No.341 12月6日(木)桐生・横浜・上海(前編)

1922年(大正11年)12月6日の今日、
群馬県桐生市の書上家の家族のもとに一台のピアノが納入されました。
このピアノは、父との思い出でもあり、かつての栄華を誇った栄光のなごりでもありました。

(桐生の書上商店)
書上文左衛門(かきあげ ぶんざえもん)は現在の群馬県桐生市の12代続いた買継(かいつぎ)商です。
江戸時代の1684年頃開業し、桐生の特産品(主に桐生紙・織物)を江戸のみならず大阪・京都にも販売し財を築きます。
家業は万事順調であった訳では無く、“書上商店”の経営危機が江戸後期に訪れます。この時の経営選択が老舗を支えることになりますが、才覚だけでは時代を乗り越えることができないのがこの世の常です。
“書上商店”七代目あたりでかなりの借金を作ります。そこで家業を諦めず八代目で経営建直しを図り、九代目・十代目で業績も回復し幕末を迎えます。

(激動期の技術革新)
幕末明治の歴史を眺めていると、江戸時代は地方が日本を支えていたんだなと実感します。パリ万博で西欧文明を目の当たりにした日本の職人達は畏怖することなく納得・奮起して帰国します。短期間で見聞した技術を咀嚼します。近代日本を支えた織物産業は、全国の地方都市の技術力が革新を生みます。その情報発信基地ろなったのが開港場“横浜”でした。
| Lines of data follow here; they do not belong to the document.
(** * KoG2P: Korean grapheme-to-phone conversion (g2p.py)

    A shallow embedding of [g2p.py]: the syllable decomposition and the
    phone stream builder ([graph2phone]), the rule engine ([phone2prono]),
    the boundary annotation ([add_phone_boundary]) and the convergence
    driver ([graph2prono], [run_g2p]), with the properties of the design
    document stated and settled on them.

    Conventions of the embedding.
    - A Python [str] is a [list ascii]; every string the program builds
      by itself is made of ASCII literals.  The grapheme input is the list
      of its code points ([ord] of each character, lines 213-215), in [Z].
    - A Python exception is a value [Raise e] of the type [result].
    - [re.sub] is a function of Python's library, not of this program.
      Each call with a pattern fixed in the source is embedded as the
      function that this pattern denotes; the calls whose pattern comes
      from the rule table go through a parameter [re_sub] of the section
      [Driver]. *)

From Stdlib Require Import ZArith List Bool Ascii String Lia Arith.
Import ListNotations.

Local Open Scope Z_scope.

(** ** Strings, exceptions *)

Definition str := list ascii.

Definition lit (s : string) : str := list_ascii_of_string s.

Inductive exn : Type :=
| IndexError
| UnboundLocalError
| ReError.

Inductive result (A : Type) : Type :=
| Ok (a : A)
| Raise (e : exn).

Arguments Ok {A} a.
Arguments Raise {A} e.

Definition bind {A B : Type} (r : result A) (k : A -> result B) : result B :=
  match r with
  | Ok a => k a
  | Raise e => Raise e
  end.

Notation "x <- e1 ;; e2" := (bind e1 (fun x => e2))
  (at level 61, e1 at next level, right associativity).

(** [l[i]] of Python: a negative index counts from the end, and an index
    outside [-len, len) raises [IndexError]. *)
Definition py_index {A : Type} (l : list A) (i : Z) : result A :=
  let n := Z.of_nat (List.length l) in
  let j := if i <? 0 then n + i else i in
  if (j <? 0) || (n <=? j) then Raise IndexError
  else match nth_error l (Z.to_nat j) with
       | Some a => Ok a
       | None => Raise IndexError
       end.

(** ** Character classification (lines 184-202) *)

Definition is_hangul (charint : Z) : bool :=
  let hangul_init := 44032 in
  let hangul_fin := 55203 in
  (hangul_init <=? charint) && (charint <=? hangul_fin).

(**  1: whitespace, 0: hangul, -1: non-hangul *)
Definition char_type (v : Z) : Z :=
  if v =? 32 then 1
  else if is_hangul v then 0
  else -1.

Definition check_char_type (var_list : list Z) : list Z :=
  map char_type var_list.

(** ** The romanization tables (lines 219-292) *)

Definition ONS : list str :=
  map lit [ "k0"; "kk"; "nn"; "t0"; "tt"; "rr"; "mm"; "p0"; "pp"; "s0";
            "ss"; "oh"; "c0"; "cc"; "ch"; "kh"; "th"; "ph"; "h0" ]%string.

Definition NUC : list str :=
  map lit [ "aa"; "qq"; "ya"; "yq"; "vv"; "ee"; "yv"; "ye"; "oo"; "wa";
            "wq"; "wo"; "yo"; "uu"; "wv"; "we"; "wi"; "yu"; "xx"; "xi";
            "ii" ]%string.

Definition COD : list str :=
  map lit [ ""; "kf"; "kk"; "ks"; "nf"; "nc"; "nh"; "tf"; "ll"; "lk";
            "lm"; "lb"; "ls"; "lt"; "lp"; "lh"; "mf"; "pf"; "ps"; "s0";
            "ss"; "oh"; "c0"; "ch"; "kh"; "th"; "ph"; "h0" ]%string.

(** ** Syllable decomposition (lines 299-312)

    [math.floor(df / 588)] divides in floating point and rounds down; on
    the integers the program reaches here (at most a few thousand) the
    quotient is exact enough for the floor to be the integer quotient,
    which is [Z.div].  Python's [%] with a positive modulus is [Z.modulo]. *)

Definition base : Z := 44032.

Definition iONS (c : Z) : Z := (c - base) / 588 + 1.
Definition iNUC (c : Z) : Z := ((c - base) mod 588) / 28 + 1.
Definition iCOD (c : Z) : Z := ((c - base) mod 588) mod 28 + 1.

(** The triple (onset, nucleus, coda) that lines 305-311 read from the
    tables. *)
Definition decompose (c : Z) : result (str * str * str) :=
  o <- py_index ONS (iONS c - 1) ;;
  n <- py_index NUC (iNUC c - 1) ;;
  d <- py_index COD (iCOD c - 1) ;;
  Ok (o, n, d).

(** [tmp = s1 + s2 + s3] of line 312. *)
Definition syllable (c : Z) : result str :=
  t <- decompose c ;;
  let '(o, n, d) := t in
  let s1 := (lit "-" ++ o)%list in
  let s2 := n in
  let s3 := d in
  Ok (s1 ++ s2 ++ s3)%list.

(** ** [re.sub] at the patterns fixed in the source

    [re.sub(pattern, repl, string)] replaces the leftmost non-overlapping
    matches of [pattern], scanning from left to right.  None of the
    replacement strings fixed in the source holds a backslash except
    ["\\1"] of line 332, which stands for the text of group 1. *)

Fixpoint str_eqb (a b : str) : bool :=
  match a, b with
  | [], [] => true
  | x :: a', y :: b' => Ascii.eqb x y && str_eqb a' b'
  | _, _ => false
  end.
群馬県東南部エリアは、織物産業の街として開港場に多くの輸出品を送り出します。横浜港から輸出された主な商品は「生糸」「お茶」に加え「織物」でした。この織物産業を支えたのが「買継商」です。
買継商とは、織物工場で生産した製品を全国の問屋へ販売出荷する商店であり、製作の指導・新技術導入を率先して行う役目も持っていました。
秩父市番場町には買継商通りという名が残っています。

幕末から明治にかけて、桐生の織物産業はいち早く産業革新を行います。まず内地織物の生産と販売制度を革新し、輸出織物にも欧州の最先端染織技術を採用することで発展します。この原動力となったのが桐生の買継商“書上商店”でした。

内国博覧会
http://www.ndl.go.jp/exposition/s1/naikoku1.html
1872年(明治5年)にはすでに力織機が導入され、1877年(明治10年)にはフランスのジャカールが発明した紋織り装置を日本(京都)で製造した木製ジャカード織機を購入します。このジャカード織機のすごさは、パンチカードを使った自動織機という点です。
カードのパターン通りの模様を織ることで均一な製品を大量生産できるようになります。
1886年(明治19年)には、日本織物を創設した桐生の買継商「佐羽喜六(さばきろく)」がアメリカから鉄製のジャカード2台とピアノマシン(紋紙に穴をあける器機)を輸入し織物業界の革新を牽引します。

(十一代)
この頃、中江兆民の中江塾に学ぶ一人の青年がいました。後の十一代書上文左衛門祐介です。秋山 好古の親友、加藤恒忠(拓川)と同時期に学んだ祐介は、埼玉県羽生市に生まれ、中江塾に学び横浜区相生町68番地に1888年(明治21年)9月22日創業した横浜煉化製造会社に副支配人として勤務します。

No.266 9月22日 (土)ハマの赤レンガ

加藤恒忠(拓川)に関して
No.314 11月9日 (金)薩長なんぞクソクラエ

1890年(明治23年)に祐介は、桐生「書上」家の入婿となります。
“書上商店”再興の第八代、そして“書上商店”最大の栄華を築いた十一代も入婿として才覚を現します。
江戸時代から 家督は“バカ”には継がせない文化がありましたからね。
1892年(明治25年)十一代書上文左衛門となった祐介は、横浜で鍛えた語学と国際感覚で、桐生の書上商店を国際企業に成長させます。